I see your confusion. The ad copy gives you the impression that it is selling the display, but what I really want is that amazing AI-enabled hover-mouse that doesn’t need to be on a table to be used.
The marketing is “get them to stare at our ad for more than 2 seconds, and maybe get some people to post it around for free as ‘content’.” Looks like it worked perfectly.
It’s not about wanting to buy it. It’s about recognizing the logo and trusting it when you see it.
Quick without cheating by looking at the image, what does the product logo look like?
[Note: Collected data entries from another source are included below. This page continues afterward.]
(* ===== verification/RedisPool.v ===== *)
(** * The pool of Redis connections
      (src/trafficRecorder/trafficRecorder/redis_conn_pool.cpp, redis_conn_pool.h,
       src/trafficRecorder/libgo/block_object.cpp, channel.h)

    The coroutines of the recorder share a stack of connections.  A libgo channel
    counts the connections that are free: [get_connection] reads from it, which
    suspends the coroutine when there is none, and [push_back_connection] writes to
    it.  The scheduler has one thread, so coroutines interleave only where one is
    suspended; a coroutine that was woken runs at any later time. *)

From S2P Require Import Prelude Triple Recorder RedisConn.
From stdpp Require Import base gmap list strings.
From Stdlib Require Import ZArith Lia.
Import Triple RedisConn.

Open Scope Z_scope.

Module RedisPool.

(** ** libgo: signals and channels *)

Definition task := nat.

Record BlockObject := MkBlock { wakeup_ : Z; max_wakeup_ : Z; wait_queue_ : list task }.

#[export] Instance eta_BlockObject : Eta BlockObject := fun r =>
  MkBlock (wakeup_ r) (max_wakeup_ r) (wait_queue_ r).

(** [BlockObject(init_wakeup, max_wakeup = -1)] *)
Definition BlockObject_new (init_wakeup : Z) : BlockObject := MkBlock init_wakeup (2 ^ 64 - 1) [].

(** The end of [CoBlockWait]: the task is switched out, and the scheduler, which
    finds it in state [sys_block], calls [AddWaitTask].  The boolean says whether
    the task waits. *)
Definition AddWaitTask (t : task) (b : BlockObject) : BlockObject * bool :=
  if negb (wakeup_ b =? 0) then (b <| wakeup_ ::= Z.pred |>, false)
  else (b <| wait_queue_ ::= (fun q => q ++ [t]) |>, true).

Definition CoBlockWait (t : task) (b : BlockObject) : BlockObject * bool :=
  if 0 <? wakeup_ b then (b <| wakeup_ ::= Z.pred |>, false) else AddWaitTask t b.

(** The task made runnable, if one waits. *)
Definition Wakeup (b : BlockObject) : BlockObject * option task :=
  match wait_queue_ b with
  | [] => if max_wakeup_ b <=? wakeup_ b then (b, None) else (b <| wakeup_ ::= Z.succ |>, None)
  | t :: q => (b <| wait_queue_ := q |>, Some t)
  end.

Record Channel := MkChan { write_block_ : BlockObject; read_block_ : BlockObject; queue_ : list Z }.

#[export] Instance eta_Channel : Eta Channel := fun r => MkChan (write_block_ r) (read_block_ r) (queue_ r).

Definition Channel_new (capacity : Z) : Channel := MkChan (BlockObject_new capacity) (BlockObject_new 0) [].

(** The value read by [size()]. *)
Definition chan_size (ch : Channel) : Z := Z.of_nat (length (queue_ ch)).

(** [operator>>] up to the wait: the task made runnable and whether the reader waits. *)
Definition read_begin (t : task) (ch : Channel) : Channel * option task * bool :=
  let '(wb, w) := Wakeup (write_block_ ch) in
  let '(rb, waits) := CoBlockWait t (read_block_ ch) in
  (ch <| write_block_ := wb |> <| read_block_ := rb |>, w, waits).

(** [operator>>] after the wait: [front] of an empty queue is undefined. *)
Definition read_end (ch : Channel) : result (Z * Channel) :=
  match queue_ ch with
  | [] => Bad OutOfBounds
  | v :: q => Ok (v, ch <| queue_ := q |>)
  end.

(** [operator<<] up to the wait. *)
Definition write_begin (t : task) (ch : Channel) : Channel * bool :=
  let '(wb, waits) := CoBlockWait t (write_block_ ch) in (ch <| write_block_ := wb |>, waits).

(** [operator<<] after the wait: the task made runnable. *)
Definition write_end (v : Z) (ch : Channel) : Channel * option task :=
  let ch := ch <| queue_ ::= (fun q => q ++ [v]) |> in
  let '(rb, w) := Wakeup (read_block_ ch) in (ch <| read_block_ := rb |>, w).

(** ** The pool *)

Record pool := MkPool {
  pl_host_ip_ : bytes;
  pl_port_ : Z;
  pl_passwd_ : bytes;
  pl_timeout_ : Z;
  pool_size_ : Z;
  redis_conn_stack_ : list positive;      (* the top first *)
  ready_chan_ : option Channel
}.

#[export] Instance eta_pool : Eta pool := fun r =>
  MkPool (pl_host_ip_ r) (pl_port_ r) (pl_passwd_ r) (pl_timeout_ r) (pool_size_ r) (redis_conn_stack_ r) (ready_chan_ r).

Definition RedisConnPool_new : pool := MkPool [] 0 [] 0 0 [] None.

(** Where a coroutine is: outside the pool, suspended in [co_wait] or made runnable
    there, using a connection, suspended in [co_ready] or made runnable there. *)
Inductive pc :=
  | Idle
  | WaitRead
  | ReadWoken
  | Using (c : positive)
  | WaitWrite (c : positive)
  | WriteWoken (c : positive).

#[export] Instance pc_eq_dec : EqDecision pc.
Proof. solve_decision. Defined.

Record pstate (W : Type) := MkPS { ps_pool : pool; ps_redis : rstate W; ps_tasks : gmap task pc }.
Arguments MkPS {W} _ _ _.
Arguments ps_pool {W} _.
Arguments ps_redis {W} _.
Arguments ps_tasks {W} _.

Definition set_pool {W} (f : pool → pool) (s : pstate W) : pstate W := MkPS (f (ps_pool s)) (ps_redis s) (ps_tasks s).
Definition set_redis {W} (r : rstate W) (s : pstate W) : pstate W := MkPS (ps_pool s) r (ps_tasks s).
Definition set_pc {W} (t : task) (c : pc) (s : pstate W) : pstate W := MkPS (ps_pool s) (ps_redis s) (<[t := c]> (ps_tasks s)).

Definition pc_of {W} (t : task) (s : pstate W) : pc := default Idle (ps_tasks s !! t).

Section Pool.
Context {W : Type} {HR : Hiredis W}.

Abbreviation P := (M (pstate W)).

(** [AddTaskRunnable] *)
Definition make_runnable (w : option task) : P unit :=
  match w with
  | None => mret tt
  | Some t => modify (fun s =>
      match pc_of t s with
      | WaitRead => set_pc t ReadWoken s
      | WaitWrite c => set_pc t (WriteWoken c) s
      | _ => s
      end)
  end.

Definition chan : P Channel := s ← get_s; nonnull (ready_chan_ (ps_pool s)).

Definition set_chan (ch : Channel) : P unit := modify (set_pool (fun p => p <| ready_chan_ := Some ch |>)).

(** A method of [RedisConnect] on the connections of the pool. *)
Definition on_redis {A} (m : M (rstate W) A) : P A := fun s =>
  match m (ps_redis s) with Ok (a, r) => Ok (a, set_redis r s) | Bad f => Bad f end.

(** The rest of [get_connection] once [co_wait] returns; [top] of an empty stack is
    undefined. *)
Definition get_end (t : task) : P unit :=
  ch ← chan;
  v ← lift (read_end ch);
  set_chan v.2;;
  s ← get_s;
  match redis_conn_stack_ (ps_pool s) with
  | [] => fail_with OutOfBounds
  | c :: st =>
    modify (set_pool (fun p => p <| redis_conn_stack_ := st |>));;
    modify (set_pc t (Using c))
  end.
(* ===== verification/TsQueue.v ===== *)
(** * Task queues of libgo

    TSQueue and SList of src/trafficRecorder/libgo/ts_queue.h: intrusive doubly
    linked lists behind a sentinel, with the reference counts of util.h.  Run queues,
    wait queues and sleep lists of the coroutines are such queues.  A hook is a cell
    of a heap; the operations follow the pointers, so a missing or a freed hook is a
    fault.  Each operation runs under the lock of its queue.

    The queue is shown to be the list of its elements, and StealHalf of processer.cpp
    to move half of one queue to another. *)

From S2P Require Import Prelude.
From stdpp Require Import base gmap list strings.
From Stdlib Require Import ZArith Lia.

Open Scope Z_scope.

Module TsQueue.

Abbreviation ptr := Z.

(** ** Data *)

(** [TSQueueHook] and the count of [RefObject] *)
Record hook := MkHook {
  h_prev : ptr;
  h_next : ptr;
  h_check : ptr;
  reference_ : Z;
}.

#[export] Instance eta_hook : Eta hook := fun x => MkHook (h_prev x) (h_next x) (h_check x) (reference_ x).

(** [TSQueue] *)
Record queue := MkQueue {
  head_ : ptr;
  tail_ : ptr;
  count_ : Z;         (* size_t *)
  check_ : ptr;
}.

#[export] Instance eta_queue : Eta queue := fun x => MkQueue (head_ x) (tail_ x) (count_ x) (check_ x).

(** [SList], a list that was taken out of a queue *)
Record slist := MkSList {
  sl_head : ptr;
  sl_tail : ptr;
  sl_check : ptr;
  sl_count : Z;
}.

Definition SList_new : slist := MkSList 0 0 0 0.

Record qst := MkQst {
  hooks : gmap ptr hook;
  queues : gmap Z queue;
}.

#[export] Instance eta_qst : Eta qst := fun x => MkQst (hooks x) (queues x).

Definition hook_at (p : ptr) : M qst hook := fun s =>
  if p =? 0 then Bad NullDeref else
  match hooks s !! p with
  | Some x => Ok (x, s)
  | None => Bad UseAfterFree
  end.

Definition set_hook (p : ptr) (f : hook → hook) : M qst unit :=
  _ ← hook_at p;
  modify (fun s => s <| hooks ::= alter f p |>).

Definition queue_at (q : Z) : M qst queue := fun s =>
  match queues s !! q with
  | Some t => Ok (t, s)
  | None => Bad UseAfterFree
  end.

Definition set_queue (q : Z) (f : queue → queue) : M qst unit :=
  modify (fun s => s <| queues ::= alter f q |>).

(** ** Reference counts *)

Definition IncrementRef (p : ptr) : M qst unit := set_hook p (fun x => x <| reference_ ::= Z.succ |>).

Definition DecrementRef (p : ptr) : M qst unit :=
  _ ← set_hook p (fun x => x <| reference_ ::= Z.pred |>);
  x ← hook_at p;
  if reference_ x =? 0 then modify (fun s => s <| hooks ::= delete p |>) else mret tt.

(** ** TSQueue *)

(** [TSQueue::TSQueue]: [h] is the address of the new sentinel. *)
Definition TSQueue_new (q : Z) (h : ptr) (check : ptr) : M qst unit :=
  modify (fun s => s <| hooks ::= <[h := MkHook 0 0 0 0]> |> <| queues ::= <[q := MkQueue h h 0 check]> |>).

Definition empty (q : Z) : M qst bool := t ← queue_at q; mret (head_ t =? tail_ t).
Definition size_ (q : Z) : M qst Z := t ← queue_at q; mret (count_ t).

Definition push (q : Z) (element : ptr) : M qst unit :=
  t ← queue_at q;
  _ ← set_hook (tail_ t) (fun x => x <| h_next := element |>);
  _ ← set_hook element (fun x => x <| h_prev := tail_ t |>);
  _ ← set_hook element (fun x => x <| h_next := 0 |>);
  _ ← set_hook element (fun x => x <| h_check := check_ t |>);
  _ ← set_queue q (fun t => t <| tail_ := element |>);
  _ ← set_queue q (fun t => t <| count_ := u64 (count_ t + 1) |>);
  IncrementRef element.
If you don’t know, that means they successfully bypassed your conscious mind while presenting it. Bypassing the conscious mind, ie your attention, it allows them to introduce elements that are stored in your mind separately from the disjointed/unpleasant ad experience.
So when you come across this product in the future, it won’t be “this is that brand with the ugly ad”. It will be “this is that brand I recognize”.
Reality could be that this works in about 10% of cases in 30% of people. Still a measurable positive. Still causing negative ads and meaningless ads everywhere.
Quick, without looking it up, how many days ate there in a Saturn year?
If you don’t know, they have successfully bypassed your conscious mind.
Sometimes an ad so shitty that you can’t even remember neither logo nor the brand is just a shitty ad.
Nobody actually trusts HP anymore do they? They’ve been selling trash for 20 years now.
What’s so confusing? Is it the hand holding the laptop, the foot holding up the monitor, the face down cupboard? I’m sure there’s more.
It’s not the cupboard, it’s the whole world that’s on its side, look at the clouds lmao
Even if you tilt the picture so the world outside is right-side-up, the cabinets are still not right
The design is very human.
This confusing nonsense is why our firm shifted the entire marketing budget to hypnotoad endorsements.